__PROBLEM TO SOLVE__:
Take the entries that follow and return exactly the lines from the one holding "(k < Agents.iterations" through the one holding "match goal with", both included. Nothing else is needed.

Saved entries
※
(** The same for [run]: the caller's conversation is the one of the first
    round. *)
Lemma run_settles (params : Agents.AgentRunParams) (s : state (World E))
    (ms ts : list value) (k : nat) :
  passes_validation params ->
  in_store (heap s) (Agents.messages params) ->
  resolve (heap s) (Agents.messages params) = VArr ms ->
  resolve (heap s) (given_tools params) = VArr ts ->
  Forall (fun t => nullish t = false) ts ->
  (k < Agents.iterations (maxIterations params))%nat ->
  (forall i, (i < k)%nat ->
     requests_tools
       (get_prop (script (assistant_turns (VArr ms) + i)) "data")) ->
  nullish (get_prop (script (assistant_turns (VArr ms) + k)) "data") = false ->
  completes (get_prop (script (assistant_turns (VArr ms) + k)) "data") ->
  exists s',
    Agents.run E client params s
    = (Ok (get_prop (script (assistant_turns (VArr ms) + k)) "data"), s')
    /\ transport_calls (log s') = (transport_calls (log s) + S k)%nat.
Proof.
  intros Hv Hin Hms Hts Hnn Hk Hasks Hbody Hdone.
  rewrite (run_setup E client params s ts ms Hv Hin Hms Hts Hnn).
  replace (Agents.iterations (maxIterations params))
    with (S (k + (Agents.iterations (maxIterations params) - S k)))%nat
    by lia.
  match goal with
    |- context [Agents.run_loop E client _ ?B ?reg ?cm ?p ?st] =>
      destruct (run_loop_settles B reg cm k
                  (Agents.iterations (maxIterations params) - S k)
                  p st ms) as (s' & Hrun & Hcount) end; auto.
  - cbn [Agents.p_messages heap]. now rewrite (resolve_app _ _ _ Hin).
  - cbn [heap].
    change (heap s ++ [map Agents.toolDef_of ts; ms])
      with (heap s ++ map Agents.toolDef_of ts :: [ms]).
    rewrite lookup_app_r by lia.
    replace (S (List.length (heap s)) - List.length (heap s))%nat
      with 1%nat by lia.
    reflexivity.
  - exists s'. split; [exact Hrun | exact Hcount].
Qed.

End AnyRound.

Section FinalResponse.

Variable E : Env.
Variable client : Transport.Agentlify.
※
__EXERCISE OUTPUT__:
  (k < Agents.iterations (maxIterations params))%nat ->
  (forall i, (i < k)%nat ->
     requests_tools
       (get_prop (script (assistant_turns (VArr ms) + i)) "data")) ->
  nullish (get_prop (script (assistant_turns (VArr ms) + k)) "data") = false ->
  completes (get_prop (script (assistant_turns (VArr ms) + k)) "data") ->
  exists s',
    Agents.run E client params s
    = (Ok (get_prop (script (assistant_turns (VArr ms) + k)) "data"), s')
    /\ transport_calls (log s') = (transport_calls (log s) + S k)%nat.
Proof.
  intros Hv Hin Hms Hts Hnn Hk Hasks Hbody Hdone.
  rewrite (run_setup E client params s ts ms Hv Hin Hms Hts Hnn).
  replace (Agents.iterations (maxIterations params))
    with (S (k + (Agents.iterations (maxIterations params) - S k)))%nat
    by lia.
  match goal with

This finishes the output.